Check each line of the listing, and copy it if it contains the word "Require".

☆ ☆ ☆ ☆ ☆ ☆ ☆

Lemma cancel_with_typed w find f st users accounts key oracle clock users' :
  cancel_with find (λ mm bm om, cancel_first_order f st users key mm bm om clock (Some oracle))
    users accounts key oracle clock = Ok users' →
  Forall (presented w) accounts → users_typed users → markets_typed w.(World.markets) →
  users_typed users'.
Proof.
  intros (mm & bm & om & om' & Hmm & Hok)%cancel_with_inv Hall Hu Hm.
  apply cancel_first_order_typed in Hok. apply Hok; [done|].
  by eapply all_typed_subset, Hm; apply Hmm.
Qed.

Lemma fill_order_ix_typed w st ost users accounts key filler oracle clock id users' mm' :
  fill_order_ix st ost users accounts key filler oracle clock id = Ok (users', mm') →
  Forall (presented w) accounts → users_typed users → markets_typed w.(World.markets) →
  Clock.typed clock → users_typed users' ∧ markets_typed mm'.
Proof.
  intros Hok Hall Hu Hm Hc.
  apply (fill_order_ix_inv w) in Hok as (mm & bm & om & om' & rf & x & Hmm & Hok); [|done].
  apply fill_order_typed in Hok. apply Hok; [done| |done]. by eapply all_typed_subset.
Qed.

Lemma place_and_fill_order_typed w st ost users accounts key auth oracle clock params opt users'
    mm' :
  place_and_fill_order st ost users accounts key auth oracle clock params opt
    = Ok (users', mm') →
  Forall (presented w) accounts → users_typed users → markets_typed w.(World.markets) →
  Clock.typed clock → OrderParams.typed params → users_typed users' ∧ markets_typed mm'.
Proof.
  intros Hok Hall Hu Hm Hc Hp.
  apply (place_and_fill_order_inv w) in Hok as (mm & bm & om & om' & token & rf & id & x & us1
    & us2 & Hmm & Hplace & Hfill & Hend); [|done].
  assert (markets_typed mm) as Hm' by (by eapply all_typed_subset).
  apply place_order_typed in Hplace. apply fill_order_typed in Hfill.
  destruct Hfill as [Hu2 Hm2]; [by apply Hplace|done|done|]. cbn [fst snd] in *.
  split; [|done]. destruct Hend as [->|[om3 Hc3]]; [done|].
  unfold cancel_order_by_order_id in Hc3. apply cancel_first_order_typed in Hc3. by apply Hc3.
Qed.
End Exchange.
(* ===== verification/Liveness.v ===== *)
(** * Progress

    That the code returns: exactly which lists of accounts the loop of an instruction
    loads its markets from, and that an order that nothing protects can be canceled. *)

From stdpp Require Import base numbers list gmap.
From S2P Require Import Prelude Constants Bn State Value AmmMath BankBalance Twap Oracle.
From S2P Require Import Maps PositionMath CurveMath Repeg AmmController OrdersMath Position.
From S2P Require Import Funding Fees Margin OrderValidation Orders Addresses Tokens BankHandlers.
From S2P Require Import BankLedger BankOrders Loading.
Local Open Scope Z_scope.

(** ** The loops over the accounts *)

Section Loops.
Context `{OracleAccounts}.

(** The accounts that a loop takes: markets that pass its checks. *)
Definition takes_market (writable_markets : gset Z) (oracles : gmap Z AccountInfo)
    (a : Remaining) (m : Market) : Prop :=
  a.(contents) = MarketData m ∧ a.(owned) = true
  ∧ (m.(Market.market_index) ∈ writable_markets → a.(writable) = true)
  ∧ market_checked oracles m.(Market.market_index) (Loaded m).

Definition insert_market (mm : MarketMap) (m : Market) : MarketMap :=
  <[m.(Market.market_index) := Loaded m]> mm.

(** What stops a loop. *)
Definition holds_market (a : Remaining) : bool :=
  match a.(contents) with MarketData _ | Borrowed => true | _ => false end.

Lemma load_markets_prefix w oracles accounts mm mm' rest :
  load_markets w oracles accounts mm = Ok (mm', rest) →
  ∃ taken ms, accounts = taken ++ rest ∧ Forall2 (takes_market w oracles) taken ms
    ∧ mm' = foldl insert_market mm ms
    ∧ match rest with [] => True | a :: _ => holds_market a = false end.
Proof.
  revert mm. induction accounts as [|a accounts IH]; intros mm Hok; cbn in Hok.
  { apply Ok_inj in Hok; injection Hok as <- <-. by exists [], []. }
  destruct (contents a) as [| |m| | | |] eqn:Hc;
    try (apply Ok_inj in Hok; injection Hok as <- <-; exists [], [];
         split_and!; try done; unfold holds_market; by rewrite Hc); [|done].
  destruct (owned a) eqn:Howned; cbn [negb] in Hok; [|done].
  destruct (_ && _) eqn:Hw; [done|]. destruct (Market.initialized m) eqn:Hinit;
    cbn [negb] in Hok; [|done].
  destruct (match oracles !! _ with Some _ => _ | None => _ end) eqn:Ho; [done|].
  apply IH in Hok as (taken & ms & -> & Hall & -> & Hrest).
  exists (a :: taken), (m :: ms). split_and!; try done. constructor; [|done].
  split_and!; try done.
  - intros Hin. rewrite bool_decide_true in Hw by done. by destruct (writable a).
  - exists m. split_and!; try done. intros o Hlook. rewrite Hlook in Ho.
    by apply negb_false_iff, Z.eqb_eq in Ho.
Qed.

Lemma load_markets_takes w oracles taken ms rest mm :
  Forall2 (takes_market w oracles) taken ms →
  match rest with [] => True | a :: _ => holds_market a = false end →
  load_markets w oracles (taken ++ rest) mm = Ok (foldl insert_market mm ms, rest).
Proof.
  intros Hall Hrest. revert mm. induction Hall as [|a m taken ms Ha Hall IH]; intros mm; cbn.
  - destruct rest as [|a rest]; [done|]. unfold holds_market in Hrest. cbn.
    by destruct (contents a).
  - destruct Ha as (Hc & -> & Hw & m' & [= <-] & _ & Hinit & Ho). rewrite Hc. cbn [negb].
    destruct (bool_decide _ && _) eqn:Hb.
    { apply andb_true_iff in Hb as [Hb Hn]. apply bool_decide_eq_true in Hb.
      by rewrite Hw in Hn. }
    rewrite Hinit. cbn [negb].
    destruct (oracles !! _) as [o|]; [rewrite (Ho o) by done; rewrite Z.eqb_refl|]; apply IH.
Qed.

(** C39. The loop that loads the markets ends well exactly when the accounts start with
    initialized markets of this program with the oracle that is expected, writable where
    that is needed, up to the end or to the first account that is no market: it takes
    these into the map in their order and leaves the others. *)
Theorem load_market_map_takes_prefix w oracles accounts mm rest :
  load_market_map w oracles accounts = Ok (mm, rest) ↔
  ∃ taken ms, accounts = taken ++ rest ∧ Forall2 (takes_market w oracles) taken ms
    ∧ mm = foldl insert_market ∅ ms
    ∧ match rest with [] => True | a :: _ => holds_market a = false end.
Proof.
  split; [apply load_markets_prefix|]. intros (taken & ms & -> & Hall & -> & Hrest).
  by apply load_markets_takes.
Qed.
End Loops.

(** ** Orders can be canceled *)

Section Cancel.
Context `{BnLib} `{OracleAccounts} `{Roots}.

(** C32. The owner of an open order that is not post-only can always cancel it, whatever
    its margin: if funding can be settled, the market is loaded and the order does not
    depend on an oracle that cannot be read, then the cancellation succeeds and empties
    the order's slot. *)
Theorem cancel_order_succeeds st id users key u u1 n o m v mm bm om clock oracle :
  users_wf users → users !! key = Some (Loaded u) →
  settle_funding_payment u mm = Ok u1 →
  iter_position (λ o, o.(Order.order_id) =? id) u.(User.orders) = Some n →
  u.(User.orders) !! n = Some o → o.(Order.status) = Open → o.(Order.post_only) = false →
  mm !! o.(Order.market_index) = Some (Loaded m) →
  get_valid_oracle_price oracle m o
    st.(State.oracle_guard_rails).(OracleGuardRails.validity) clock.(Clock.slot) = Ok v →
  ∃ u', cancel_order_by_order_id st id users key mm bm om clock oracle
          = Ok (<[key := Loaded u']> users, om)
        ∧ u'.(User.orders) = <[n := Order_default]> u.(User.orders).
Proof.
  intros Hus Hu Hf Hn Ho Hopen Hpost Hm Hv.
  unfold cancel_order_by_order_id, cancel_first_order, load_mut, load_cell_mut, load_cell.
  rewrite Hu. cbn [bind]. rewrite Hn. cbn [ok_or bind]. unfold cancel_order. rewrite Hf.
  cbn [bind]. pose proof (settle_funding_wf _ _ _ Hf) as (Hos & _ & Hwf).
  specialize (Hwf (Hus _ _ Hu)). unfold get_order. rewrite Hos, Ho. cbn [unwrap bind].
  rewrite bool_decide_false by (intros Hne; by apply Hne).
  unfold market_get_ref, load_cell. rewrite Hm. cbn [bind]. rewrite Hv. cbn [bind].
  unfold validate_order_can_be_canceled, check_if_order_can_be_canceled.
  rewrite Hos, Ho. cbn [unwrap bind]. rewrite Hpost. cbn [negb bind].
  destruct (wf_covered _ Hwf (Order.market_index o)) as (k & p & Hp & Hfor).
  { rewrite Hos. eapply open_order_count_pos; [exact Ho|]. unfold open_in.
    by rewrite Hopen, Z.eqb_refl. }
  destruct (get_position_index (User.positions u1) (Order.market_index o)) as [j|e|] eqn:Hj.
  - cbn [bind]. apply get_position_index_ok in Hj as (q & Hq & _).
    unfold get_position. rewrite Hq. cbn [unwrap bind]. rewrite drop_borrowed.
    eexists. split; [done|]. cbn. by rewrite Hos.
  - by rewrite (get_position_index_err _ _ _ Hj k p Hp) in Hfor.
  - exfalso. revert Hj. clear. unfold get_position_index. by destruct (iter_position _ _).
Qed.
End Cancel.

☆ ☆ ☆ ☆ ☆ ☆ ☆

OUTPUT BELOW:
From stdpp Require Import base numbers list gmap.
From S2P Require Import Prelude Constants Bn State Value AmmMath BankBalance Twap Oracle.
From S2P Require Import Maps PositionMath CurveMath Repeg AmmController OrdersMath Position.
From S2P Require Import Funding Fees Margin OrderValidation Orders Addresses Tokens BankHandlers.
From S2P Require Import BankLedger BankOrders Loading.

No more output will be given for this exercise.